Even though they won't push the U.S. into another recession, Europe's problems will tighten U.S. lending and spending for the near term, said Alan Levenson, chief economist for T. Rowe Price. That could lead to a decline in asset values and wealth for American consumers and rise in savings rates. Translation: Slow growth through the end of the year and into early 2012. That won't help the growing U.S. deficit, already troubled by one credit downgrade this year.
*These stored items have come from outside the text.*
(* ===== verification/GroupFacts.v ===== *)
(** * GroupFacts: what the operations of a group change

    [wcore] forgets what does not decide who belongs where: settings, names, flags, roles,
    the effects. [Calm] code keeps the core. The other operations are described by what
    they do to it. *)

From Stdlib Require Import ZArith Lia.
From S2P Require Import Prelude ByteBuffer Guid LootRoll LootRollFacts GroupData Group.
Local Open Scope Z_scope.

(** ** The core of a world *)

Definition strip_slot (s : MemberSlot) : MemberSlot := mkSlot (slot_guid s) [] (slot_group s) 0 0.

(** Of the settings only the number of target icons is kept: they are an array. *)
Definition blank (icons : nat) : Settings := mkSettings [] 0 0 (replicate icons 0) 0 0 0 0 0.

Definition gcore (g : Group) : Group :=
  mkGroup (strip_slot <$> m_memberSlots g) (m_memberMgr g) (m_invitees g) (m_leaderGuid g) (m_groupType g)
    (m_bgGroup g) (m_rolls g) (m_subGroupsCounts g) (m_guid g) (m_dbStoreId g)
    (blank (length (m_targetIcons (settings g)))).

Definition pcore (pl : Player) : Player :=
  mkPlayer [] (m_group pl) (m_originalGroup pl) (m_groupInvite pl) false 0 0 0.

Definition wcore (w : World) : World :=
  mkWorld (gcore <$> groups w) (pcore <$> online w) (GroupStore w) (GroupDbStore w) (NextGroupDbStoreId w)
    (NextGroupId w) (group_member w) (mkRolls [] ∅ 0 0 []) [].

Definition guids (g : Group) : list Z := slot_guid <$> m_memberSlots g.

Lemma guids_core g : guids (gcore g) = guids g.
Proof. unfold guids, gcore. simpl. rewrite <- list_fmap_compose. done. Qed.

Lemma fmap_alter_commute {A B} (h : A → B) f f' (m : gmap Z A) a :
  (∀ x, h (f x) = f' (h x)) → h <$> alter f a m = alter f' a (h <$> m).
Proof.
  intros Hc. apply map_eq. intros b. rewrite lookup_fmap. destruct (decide (b = a)) as [->|Hb].
  - rewrite !lookup_alter_eq, lookup_fmap. destruct (m !! a); simpl; [|done]. by rewrite Hc.
  - by rewrite !lookup_alter_ne, lookup_fmap by done.
Qed.

Lemma fmap_alter_same {A B} (h : A → B) f (m : gmap Z A) a :
  (∀ x, h (f x) = h x) → h <$> alter f a m = h <$> m.
Proof.
  intros Hc. rewrite (fmap_alter_commute h f id) by done. apply map_eq. intros b.
  destruct (decide (b = a)) as [->|Hb]; [rewrite lookup_alter_eq|by rewrite lookup_alter_ne].
  by destruct ((h <$> m) !! a).
Qed.

(** A group and the players that references lead to are there. *)
Definition fit (a : Z) (w : World) : Prop :=
  is_Some (groups w !! a) ∧
  ∀ b g, groups w !! b = Some g → length (m_targetIcons (settings g)) = 8%nat ∧
    ∀ x, x ∈ m_memberMgr g → is_Some (online w !! x.1).

Lemma fit_core a w w' : wcore w' = wcore w → fit a w → fit a w'.
Proof.
  intros Hc [Ha Hr].
  assert (gcore <$> groups w' = gcore <$> groups w) as Hg by (by injection Hc).
  assert (pcore <$> online w' = pcore <$> online w) as Hp by (by injection Hc).
  split.
  - apply (fmap_is_Some gcore). rewrite <- lookup_fmap, Hg, lookup_fmap. by apply fmap_is_Some.
  - intros b g' Hb. assert ((gcore <$> groups w') !! b = Some (gcore g')) as Hb' by (by rewrite lookup_fmap, Hb).
    rewrite Hg, lookup_fmap in Hb'. apply fmap_Some in Hb' as (g & Hbg & Heq). destruct (Hr b g Hbg) as [Hl Hx].
    injection Heq as _ Hm _ _ _ _ _ _ _ _ Hi. apply (f_equal length) in Hi. rewrite !length_replicate in Hi.
    split; [congruence|]. intros x Hin. apply (fmap_is_Some pcore). rewrite <- lookup_fmap, Hp, lookup_fmap.
    apply fmap_is_Some, Hx. by rewrite <- Hm.
Qed.

(** ** Calm code *)

#[export] Typeclasses Opaque gets modify gemit upd_group upd_settings upd_player upd_slot deref FindPlayer
  player_at each.

Class Calm (a : Z) (p : gw unit) : Prop :=
  calm : ∀ w, fit a w → ∃ w', p w = (Ret tt, w') ∧ wcore w' = wcore w.

#[export] Instance calm_ret a : Calm a (mret tt).
Proof. intros w _. by exists w. Qed.
#[export] Instance calm_seq a p q : Calm a p → Calm a q → Calm a (p;; q).
Proof.
  intros Hp Hq w Hw. destruct (Hp w Hw) as (w1 & E1 & C1).
  destruct (Hq w1 (fit_core a w w1 C1 Hw)) as (w2 & E2 & C2). exists w2.
  erewrite bind_ret_run by exact E1. split; [done|congruence].
Qed.
#[export] Instance calm_if a (b : bool) p q : Calm a p → Calm a q → Calm a (if b then p else q).
Proof. by destruct b. Qed.
#[export] Instance calm_emit a e : Calm a (gemit e).
Proof. intros w _. by eexists. Qed.
#[export] Instance calm_gets {A} a (f : World → A) k : (∀ x, Calm a (k x)) → Calm a (gets f ≫= k).
Proof. intros Hk w Hw. destruct (Hk (f w) w Hw) as (w' & E & C). exists w'. by erewrite bind_ret_run. Qed.
#[export] Instance calm_find a p k : (∀ x, Calm a (k x)) → Calm a (FindPlayer p ≫= k).
Proof. intros Hk. by apply calm_gets. Qed.
#[export] Instance calm_option {A} a (x : option A) p q :
  Calm a p → (∀ y, Calm a (q y)) → Calm a (match x with Some y => q y | None => p end).
Proof. intros. by destruct x. Qed.
#[export] Instance calm_each {A} a (f : A → gw unit) l : (∀ x, Calm a (f x)) → Calm a (each f l).
Proof. intros Hf. induction l as [|x l IH]; simpl; apply _. Qed.

Lemma deref_group_run a w g : groups w !! a = Some g → deref a w = (Ret g, w).
Proof. intros H. unfold deref. erewrite bind_ret_run by done. by rewrite H. Qed.
Lemma player_at_run p w pl : online w !! p = Some pl → player_at p w = (Ret pl, w).
Proof. intros H. unfold player_at, FindPlayer. erewrite bind_ret_run by done. by rewrite H. Qed.

#[export] Instance calm_deref a k : (∀ g, Calm a (k g)) → Calm a (deref a ≫= k).
Proof.
  intros Hk w Hw. pose proof Hw as [[g Hg] _]. destruct (Hk g w Hw) as (w' & E & C). exists w'.
  by erewrite bind_ret_run by by apply deref_group_run.
Qed.

Class KeepsIcons (f : Settings → Settings) : Prop := keeps_icons x :
  length (m_targetIcons x) = 8%nat → length (m_targetIcons (f x)) = 8%nat.

#[export] Hint Extern 0 (KeepsIcons _) =>
  (intros ? ?; simpl; repeat case_match; simpl; by rewrite ?length_insert) : typeclass_instances.

#[export] Instance calm_settings a b f : KeepsIcons f → Calm a (upd_settings b f).
Proof.
  intros Hf w [_ Hw]. eexists. split; [done|]. unfold wcore. simpl. f_equal. apply map_eq. intros c.
  rewrite !lookup_fmap. destruct (decide (c = b)) as [->|Hc]; [|by rewrite lookup_alter_ne].
  rewrite lookup_alter_eq. destruct (groups w !! b) as [g|] eqn:Hb; [|done]. simpl. unfold gcore. simpl.
  destruct (Hw b g Hb) as [Hi _]. by rewrite Hi, (keeps_icons _ Hi).
Qed.

Lemma calm_upd_player a p f : (∀ pl, pcore (f pl) = pcore pl) → Calm a (upd_player p f).
Proof. intros Hf w _. eexists. split; [done|]. unfold wcore. simpl. f_equal. by apply fmap_alter_same. Qed.

Lemma calm_upd_group a b f : (∀ g, gcore (f g) = gcore g) → Calm a (upd_group b f).
Proof. intros Hf w _. eexists. split; [done|]. unfold wcore. simpl. f_equal. by apply fmap_alter_same. Qed.

Lemma calm_upd_slot a b i f : (∀ s, strip_slot (f s) = strip_slot s) → Calm a (upd_slot b i f).
Proof.
  intros Hf. apply calm_upd_group. intros g. unfold gcore. simpl. by rewrite list_fmap_alter_same.
Qed.

#[export] Instance calm_Toggle a b i flag apply : Calm a (ToggleGroupMemberFlag b i flag apply).
Proof. by apply calm_upd_slot. Qed.

#[export] Instance calm_RemoveUnique a b flag : Calm a (RemoveUniqueGroupMemberFlag b flag).
Proof.
  apply calm_upd_group. intros g. unfold gcore. simpl. f_equal. rewrite <- list_fmap_compose.
  apply list_fmap_ext. intros i s _. simpl. by case_match.
Qed.

(** Loops over the references of the group. *)
Lemma calm_refs a (f : Z * bool → gw unit) w g :
  fit a w → groups w !! a = Some g → (∀ x, x ∈ m_memberMgr g → ∀ w, fit a w → is_Some (online w !! x.1) →
    ∃ w', f x w = (Ret tt, w') ∧ wcore w' = wcore w) →
  ∃ w', each f (m_memberMgr g) w = (Ret tt, w') ∧ wcore w' = wcore w.
Proof.
  intros Hfit Hg Hf.
  assert (∀ l w1, l ⊆ m_memberMgr g → wcore w1 = wcore w →
    ∃ w', each f l w1 = (Ret tt, w') ∧ wcore w' = wcore w1) as H.
  { induction l as [|x l IH]; intros w1 Hl Hc; simpl; [by exists w1|].
    pose proof (fit_core a w w1 Hc Hfit) as Hfit1.
    assert (x ∈ m_memberMgr g) as Hx by (apply Hl; by left).
    assert (is_Some (online w1 !! x.1)) as Hon.
    { apply (fmap_is_Some pcore). rewrite <- lookup_fmap.
      assert (pcore <$> online w1 = pcore <$> online w) as -> by (by injection Hc).
      rewrite lookup_fmap. apply fmap_is_Some. apply (proj2 Hfit a g Hg), Hx. }
    destruct (Hf x Hx w1 Hfit1 Hon) as (w2 & E2 & C2).
    destruct (IH w2) as (w3 & E3 & C3); [intros y Hy; apply Hl; by right|congruence|].
    exists w3. erewrite bind_ret_run by exact E2. split; [done|congruence]. }
  apply H; [done|done].
Qed.

#[export] Instance calm_Broadcast a op data ig grp ign : Calm a (BroadcastPacket a op data ig grp ign).
Proof.
  intros w Hw. pose proof Hw as [[g Hg] _]. unfold BroadcastPacket.
  setoid_rewrite (bind_ret_run _ _ _ _ _ (deref_group_run _ _ _ Hg)). apply (calm_refs a); [done|done|].
  intros [p orig] _ w1 Hw1 [pl Hpl]. simpl in Hpl.
  setoid_rewrite (bind_ret_run _ _ _ _ _ (player_at_run _ _ _ Hpl)).
  by apply (calm (a := a)).
Qed.
#[export] Instance calm_BroadcastReady a op data : Calm a (BroadcastReadyCheck a op data).
Proof.
  intros w Hw. pose proof Hw as [[g Hg] _]. unfold BroadcastReadyCheck.
  setoid_rewrite (bind_ret_run _ _ _ _ _ (deref_group_run _ _ _ Hg)). apply (calm_refs a); [done|done|].
  intros x _ w1 Hw1 [pl Hpl]. setoid_rewrite (bind_ret_run _ _ _ _ _ (player_at_run _ _ _ Hpl)).
  by apply (calm (a := a)).
Qed.
#[export] Instance calm_Offline a : Calm a (OfflineReadyCheck a).
Proof. unfold OfflineReadyCheck. apply _. Qed.
#[export] Instance calm_SendUpdateToPlayer a p slot : Calm a (SendUpdateToPlayer a p slot).
Proof. unfold SendUpdateToPlayer. apply _. Qed.
#[export] Instance calm_SendUpdate a : Calm a (SendUpdate a).
Proof. unfold SendUpdate. apply _. Qed.
#[export] Instance calm_set_icon a i who t : Calm a (set_icon a i who t).
Proof. unfold set_icon. apply _. Qed.
#[export] Instance calm_IconList a p : Calm a (SendTargetIconList a p).
Proof. unfold SendTargetIconList. apply _. Qed.
#[export] Instance calm_BroadcastGroupUpdate a : Calm a (BroadcastGroupUpdate a).
Proof. unfold BroadcastGroupUpdate. apply _. Qed.
#[export] Instance calm_ResetMax E a : Calm a (ResetMaxEnchantingLevel E a).
Proof. unfold ResetMaxEnchantingLevel. apply _. Qed.
#[export] Instance calm_UpdateLooter E a b : Calm a (UpdateLooterGuid E a b).
Proof. unfold UpdateLooterGuid, SetLooterGuid. apply _. Qed.
#[export] Instance calm_SetMemberFlag a p apply flag : Calm a (SetGroupMemberFlag a p apply flag).
Proof.
  unfold SetGroupMemberFlag. apply calm_deref. intros g. apply calm_if; [apply _|].
  destruct (_getMemberSlot g p) as [[i s]|]; apply _.
Qed.
#[export] Instance calm_tell a set call : (∀ pl, pcore (set pl) = pcore pl) → Calm a (tell_difficulty a set call).
Proof.
  intros Hset w Hw. pose proof Hw as [[g Hg] _]. unfold tell_difficulty.
  setoid_rewrite (bind_ret_run _ _ _ _ _ (deref_group_run _ _ _ Hg)). apply (calm_refs a); [done|done|].
  intros x _ w1 Hw1 [pl Hpl]. setoid_rewrite (bind_ret_run _ _ _ _ _ (player_at_run _ _ _ Hpl)).
  pose proof (calm_upd_player a x.1 set Hset) as Hcalm. by apply (calm (a := a)).
Qed.
#[export] Instance calm_SetDungeon a d : Calm a (SetDungeonDifficulty a d).
Proof. unfold SetDungeonDifficulty. apply calm_seq; [apply _|]. apply calm_deref. intros g.
  apply calm_seq; [apply _|by apply calm_tell]. Qed.
#[export] Instance calm_SetRaid a d : Calm a (SetRaidDifficulty a d).
Proof. unfold SetRaidDifficulty. apply calm_seq; [apply _|]. apply calm_deref. intros g.
  apply calm_seq; [apply _|by apply calm_tell]. Qed.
Wednesday's global market sell-off was prompted after Italian 10-year bond yields broke the 7% level that had already sent Greece, Portugal and Ireland to the hand-out line. But Italy could be cushioned by its diverse labor pool and strong export sector, which give it a stronger ability to recover than its fellow European debtors. For all of Europe, however, Italy's problems accelerate a recession that is already under way, said Levenson.
The question now many are asking is: Is Italy too big too fail, making all this just another round of economic brinksmanship with Italy basically giving the economic equivalent of a crude hand gesture to the global market, said Joseph S. Fichera CEO of New York-based investment firm Saber Partners, LLC. "Italy has the ability to pay, but not the willingness," he said.